Mercury is the closest planet to the Sun, and officially the smallest planet in the Solar System (after the demotion of Pluto to a 'dwarf planet'). Mercury is one of the five planets known of since ancient times – it is named after the Roman messenger god, Hermes in Greek, because he was fleet of foot and the planet moves most quickly though the sky.

The Facts

  • Mass: 0.3302×1024kg
  • Equatorial Radius: 2438.7km
  • Mean Density: 5427kg/m3
  • Length of Day: 4223.4 hours
  • Period of Revolution about Sun: 87.97 days
  • Acceleration due to Gravity: 3.70m/s2
  • Mean Orbital Velocity: 47.87km/s
  • Inclination of Axis: 0.01°
  • Mean Distance from the Sun: 0.387 AU

The Planet

Observation

Although Mercury has been known about for thousands of years, it has always been difficult to get much information on it. The reason for this is that it is so very close to the Sun - it's never directly overhead, so when observing it you may have to look through as much as eight times the atmospheric thickness as when observing a planet which can be seen overhead (like Mars). The maximum angle between Mercury and the Sun in the sky is 28 degrees.

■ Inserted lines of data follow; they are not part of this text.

Lemma repetitions_in_step (env : Env) (v : list Experiments) (turns : nat)
    (cur : list Experiments) (orders : list (list Experiments)) (w : World) :
  (length v <= 7)%nat ->
  cur ≡ₚ v ->
  Forall (in_step env v cur orders) (processes w) ->
  exists w' cur' new_orders,
    repetitions env turns w = Some w'
    /\ length new_orders = turns
    /\ Forall (fun o => o ≡ₚ v) new_orders
    /\ length (others w') = length (others w)
    /\ Forall (in_step env v cur' (orders ++ new_orders)) (processes w').
Proof.
  intros Hlen. revert cur orders w.
  induction turns as [|turns IH]; intros cur orders w Hcur Hw.
  - exists w, cur, []. rewrite app_nil_r. by split_and!.
  - destruct (repetition_in_step env v cur orders w Hlen Hcur Hw)
      as (w1 & cur1 & Hrep & Hcur1 & Hn1 & Hw1).
    destruct (IH cur1 (orders ++ [cur1]) w1 Hcur1 Hw1)
      as (w' & cur' & new & Hreps & Hnew & Hperm & Hn & Hw').
    exists w', cur', (cur1 :: new). simpl. rewrite Hrep. simpl.
    rewrite <- app_assoc in Hw'. split_and!; [done| |by constructor| |done].
    + by rewrite Hnew.
    + by rewrite Hn.
Qed.

Lemma initial_in_step (env : Env) (v : list Experiments) :
  in_step env v v [] (initial_process env v).
Proof. by split_and!. Qed.

(** One run of the loop: a list of [nrepeat] orders, each a permutation
    of the experiment list, that every process dispatches in turn. *)
Lemma experiment_loop_orders (env : Env) (v : list Experiments)
    (n_others : nat) (g : URBG) (nrepeat : Z) :
  (length v <= 7)%nat ->
  exists w cur orders,
    experiment_loop env v n_others g nrepeat = Some w
    /\ length orders = Z.to_nat nrepeat
    /\ Forall (fun o => o ≡ₚ v) orders
    /\ length (others w) = n_others
    /\ Forall (in_step env v cur orders) (processes w).
Proof.
  intros Hlen. unfold experiment_loop.
  set (w0 := {| root := initial_process env v;
                others := replicate n_others (initial_process env v);
                random_source := g |}).
  assert (Forall (in_step env v v []) (processes w0)) as Hw0.
  { constructor; [apply initial_in_step|].
    apply Forall_replicate, initial_in_step. }
  destruct v as [|e v].
  - exists w0, [], (replicate (Z.to_nat nrepeat) []).
    rewrite length_replicate. split_and!; [done|done| | |].
    + by apply Forall_replicate.
    + apply length_replicate.
    + eapply Forall_impl; [exact Hw0|]. intros p (? & Hd & ? & Hi).
      split_and!; [done| |done|done].
      rewrite Hd. clear. induction (Z.to_nat nrepeat); [done|by simpl].
  - destruct (repetitions_in_step env (e :: v) (Z.to_nat nrepeat)
                (e :: v) [] w0 Hlen) as (w & cur & orders & Hw);
      [done|done|].
    destruct Hw as (? & ? & ? & Hn & ?). exists w, cur, orders.
    split_and!; [done..| |done].
    rewrite Hn. apply length_replicate.
Qed.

Mercury's orbit was very carefully studied in the 19th Century. It is very eccentric, varying between 46 million km and 70 million km from the Sun. However, its orbit cannot be fully explained using Newtonian Mechanics, and Mercury's orbit was one of the ways that Einstein's theory of general relativity was proved to be better than Newtonian mechanics - the orbit of Mercury follows the path predicted by the curvature of space-time.

Inside and On the Surface

Our real knowledge of Mercury comes from the three Mariner 10 flybys of 1974 and 1975. On its second flyby the tape recorder stopped working, so it was unable to take as many images as it should have done, but the data from the other two flybys was very valuable.

Mercury probably has a thin silicate mantle, which looks like the moon's crust with lots of meteor impact craters. Under this is an iron core, making Mercury the second densest object in the solar system after Earth. As well as crater marks there is also evidence that Mercury's radius has decreased by about 1km - in other words, at some point Mercury has shrunk. The surface area of Mercury is 15 percent that of the Earth's surface, or around the same area as North America.

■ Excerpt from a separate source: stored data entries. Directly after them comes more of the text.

(** * Properties *)

Lemma Qltb_lt (x y : Q) : Qltb x y = true <-> x < y.
Proof.
  unfold Qltb. rewrite negb_true_iff.
  split; intro H.
  - apply Qnot_le_lt. intro Hle. apply Qle_bool_iff in Hle. congruence.
  - destruct (Qle_bool y x) eqn:E; [|reflexivity].
    apply Qle_bool_iff in E. exfalso. exact (Qlt_not_le _ _ H E).
Qed.

Lemma rri_filter_subseq (rri : list Q) (threshold : Q) :
  subseq (rri_filter rri threshold) rri.
Proof.
  unfold rri_filter.
  induction rri as [|x l IH]; simpl.
  - constructor.
  - destruct (Qltb x threshold); now constructor.
Qed.

(** C6. The filter returns an order-preserving subsequence of its input,
    every retained interval is strictly below the threshold, and filtering
    a second time with the same threshold changes nothing. *)
Theorem rri_filter_subsequence_below_idempotent (rri : list Q) (threshold : Q) :
  subseq (rri_filter rri threshold) rri
  /\ Forall (fun x => x < threshold) (rri_filter rri threshold)
  /\ rri_filter (rri_filter rri threshold) threshold = rri_filter rri threshold.
Proof.
  split; [apply rri_filter_subseq|]. split.
  - apply Forall_forall. intros x Hx.
    apply filter_In in Hx. now apply Qltb_lt.
  - unfold rri_filter. induction rri as [|x l IH]; simpl; [reflexivity|].
    destruct (Qltb x threshold) eqn:E; simpl; [rewrite E, IH|]; auto.
Qed.

(** ** Comparisons *)

Lemma ext_ltb_lt (d : extended) (k : Q) : ext_ltb d k = true <-> ext_lt d k.
Proof.
  destruct d; simpl; [apply Qltb_lt|]. split; [discriminate|tauto].
Qed.

Lemma ext_geb_ge (d : extended) (k : Q) : ext_geb d k = true <-> ext_ge d k.
Proof.
  destruct d; simpl; [apply Qle_bool_iff|]. tauto.
Qed.

Lemma ext_ltb_false_ge (d : extended) (k : Q) : ext_ltb d k = false <-> ext_ge d k.
Proof.
  destruct d as [q|]; simpl; [|tauto].
  unfold Qltb. rewrite negb_false_iff. apply Qle_bool_iff.
Qed.

Lemma ext_lt_not_ge (d : extended) (k : Q) : ext_lt d k <-> ~ ext_ge d k.
Proof.
  destruct d as [q|]; simpl; [|tauto].
  split; [apply Qlt_not_le | apply Qnot_le_lt].
Qed.

(** ** Interval builder *)

Lemma np_diff_length (l : list Q) : length (np_diff l) = (length l - 1)%nat.
Proof.
  induction l as [|a [|b t] IH]; simpl in *; try reflexivity.
  rewrite IH. lia.
Qed.

(** The builder never rejects two or more beats: it returns the intervals,
    one fewer than the beats, with or without the warning. *)
Lemma compute_rri_returns (rpeaks : list Q) (sampling_rate : Q) :
  (2 <= length rpeaks)%nat ->
  exists rri w, compute_rri rpeaks sampling_rate = Ok (rri, w)
                /\ length rri = (length rpeaks - 1)%nat
                /\ (w = [] \/ w = [rri_warning]).
Proof.
  intros Hlen. unfold compute_rri.
  destruct (np_diff rpeaks) as [|d ds] eqn:E.
  - pose proof (np_diff_length rpeaks) as HL. rewrite E in HL. simpl in HL. lia.
  - simpl. eexists. eexists. split; [reflexivity|]. split.
    + pose proof (np_diff_length rpeaks) as HL. rewrite E in HL.
      simpl in *. rewrite length_map. lia.
    + match goal with |- context [if ?b then _ else _] => destruct b end; auto.
Qed.

(** C8. Beats at samples 0, 800 and 2800 (1000 Hz) give the intervals 800 ms
    and 2000 ms; the second lies above 1400 ms, yet the builder returns them
    without any warning, because only the minimum is compared with both
    bounds. *)
Theorem compute_rri_tests_only_the_minimum :
  exists rri,
    compute_rri [0; 800; 2800] 1000 = Ok (rri, [])
    /\ Exists (fun x => 1400 < x) rri.
Proof.
  eexists. split; [vm_compute; reflexivity|].
  apply Exists_cons_tl. apply Exists_cons_hd. reflexivity.
Qed.

(** ** Exceptions of the histogram-triangle solver *)

Lemma interp1d_linear_raise (t y x_new : list Q) (e : exn) :
  interp1d_linear t y x_new = Raise e -> solver_error e.
Proof.
  unfold interp1d_linear, solver_error.
  destruct (sort_points (combine t y)) as [|[x0 y0] pts].
  - intros [= <-]. auto.
  - destruct (existsb _ x_new); [intros [= <-]; auto|].
    destruct (existsb _ x_new); [intros [= <-]; auto|discriminate].
Qed.

Lemma triangle_step_raise tmin tmax binsize peak_edge max_count bins hist n_ st m_ e :
  triangle_step tmin tmax binsize peak_edge max_count bins hist n_ st m_ = Raise e ->
  st = Raise e \/ solver_error e.
Proof.
  unfold triangle_step. destruct st as [s|e']; simpl; [|intros [= ->]; auto].
  destruct (interp1d_linear _ _ bins) eqn:E; simpl; [discriminate|].
  intros [= <-]. right. eapply interp1d_linear_raise; eauto.
Qed.

Lemma triangle_inner_raise tmin tmax binsize peak_edge max_count bins hist n_ ms st e :
  fold_left (triangle_step tmin tmax binsize peak_edge max_count bins hist n_) ms st
    = Raise e ->
  st = Raise e \/ solver_error e.
Proof.
  revert st. induction ms as [|m_ ms IH]; simpl; intros st Hr; [auto|].
  apply IH in Hr. destruct Hr as [Hr|Hr]; [|auto].
  eapply triangle_step_raise; eauto.
Qed.

Lemma triangle_outer_raise tmin tmax binsize peak_edge max_count bins hist ns ms st e :
  fold_left
    (fun st n_ =>
       fold_left (triangle_step tmin tmax binsize peak_edge max_count bins hist n_) ms st)
    ns st = Raise e ->
  st = Raise e \/ solver_error e.
Proof.
  revert st. induction ns as [|n_ ns IH]; simpl; intros st Hr; [auto|].
  apply IH in Hr. destruct Hr as [Hr|Hr]; [|auto].
  eapply triangle_inner_raise; eauto.
Qed.

Lemma compute_geometrical_raise (rri : list Q) (binsize : Q) (e : exn) :
  compute_geometrical rri binsize = Raise e -> solver_error e.
Proof.
  unfold compute_geometrical, geometrical_bins.
  destruct rri as [|x xs]; simpl; [intros [= <-]; left; reflexivity|].
  destruct (np_max_int _) as [mc|e'] eqn:Emax; simpl.
  - destruct (triangle_search _ _ _ _ _ _ _ _ _) as [best|e'] eqn:Es; simpl;
      [discriminate|].
    intros [= <-]. unfold triangle_search in Es.
    apply triangle_outer_raise in Es. destruct Es as [Es|Es]; [discriminate|auto].
  - intros [= <-]. unfold np_max_int in Emax.
    destruct (np_histogram _ _); [|discriminate].
    injection Emax as <-. left; reflexivity.
Qed.

Lemma solver_error_not_duration (e : exn) :
  solver_error e -> e <> ValueError td_duration_msg.
Proof.
  intros [-> | [-> | [-> | ->]]]; discriminate.
Qed.

(** ** Time-domain extractor *)

Section TimeDomain.
Context `{Collaborators}.

Lemma hrv_timedomain_gates (rri : list Q) (duration : option extended)
    (detrend_rri : bool) (rri_detrended : option (list Q)) :
  let d := signal_duration rri duration in
  let run := hrv_timedomain (Some rri) duration detrend_rri rri_detrended in
  (run = Raise (ValueError td_duration_msg) <-> ext_ltb d 10 = true)
  /\ (forall out, run = Ok out ->
        (In "nn50"%string (rt_names out) <-> ext_geb d 20 = true)
        /\ (In "pnn50"%string (rt_names out) <-> ext_geb d 20 = true)
        /\ (In "sdnn"%string (rt_names out) <-> ext_geb d 60 = true)
        /\ (In "hti"%string (rt_names out) <-> ext_geb d 90 = true)
        /\ (In "tinn"%string (rt_names out) <-> ext_geb d 90 = true)).
Proof.
  intros d run. subst run. unfold hrv_timedomain. fold d.
  destruct (ext_ltb d 10) eqn:E10.
  - split; [|discriminate].
    split; [reflexivity|reflexivity].
  - pose proof (compute_geometrical_raise rri default_binsize) as Hg.
    assert (G10 : ext_geb d 10 = true).
    { apply ext_geb_ge. now apply ext_ltb_false_ge. }
    rewrite G10.
    destruct (map (fun x : Q => 60 / (x / 1000)) rri) as [|h hs]; simpl.
    + split; [|discriminate].
      split; discriminate.
    + destruct (ext_geb d 20), (ext_geb d 60), (ext_geb d 90); simpl;
      try destruct (Nat.eqb _ 0); simpl;
      try destruct (compute_geometrical rri default_binsize)
        as [[|[k1 v1] [|[k2 v2] [|]]]|e3]; simpl.
      all: (split;
        [ split; [intros Heq|discriminate];
          try discriminate;
          try (exfalso; injection Heq as Heq;
               exact (solver_error_not_duration _ (Hg _ eq_refl) Heq))
        | intros out Hout; try discriminate;
          injection Hout as <-;
          cbv [rt_names rt_append combine app map fst In];
          repeat split; intros Hin; try reflexivity; try discriminate;
          repeat (destruct Hin as [Hin|Hin]; try discriminate); auto 20 ]).
Qed.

Mercury is too hot to have a stable atmosphere like the Earth or Venus; any atmosphere it does have comes from particles from the solar wind. At its nearest approach to the Sun, the dayside temperature is 430°C, but at its furthest from the Sun its temperature drops to 285°C. If you could look at the Sun from Mercury it would appear to be three times the size it is from Earth.

Mercury was thought by Giovanni Schiaparelli in the 1880s to be tidally locked with the Sun, the same way the Moon is with the Earth. This belief persisted until radar observations of the planet determined that actually Mercury is in 3:2 resonance with the Sun, so Mercury has one and a half 'days' during each rotation of the planet.

Although Mercury is the closest planet to the Sun, in 1991 scientists at Caltech suggest that it may well have water ice on its surface. Bright reflections of radio waves bounced off craters on Mercury's North pole are thought to be ice. It would be possible for ice to exist there because the North pole always sees the sun near the horizon, so parts of craters never see the Sun at all, and it could get as cold as -161°C. The water could either have come from the impacts of comets, or from gas released from inside the planet.

Mercury has a very weak magnetic field, which may be caused by molten iron in its core. It has no (known) satellites.

The Future

There probably aren't any surprises left about Mercury. Astronomers will get more information about it from NASA's Messenger mission, due for launch in 2004 and to start orbiting Mercury in 2009.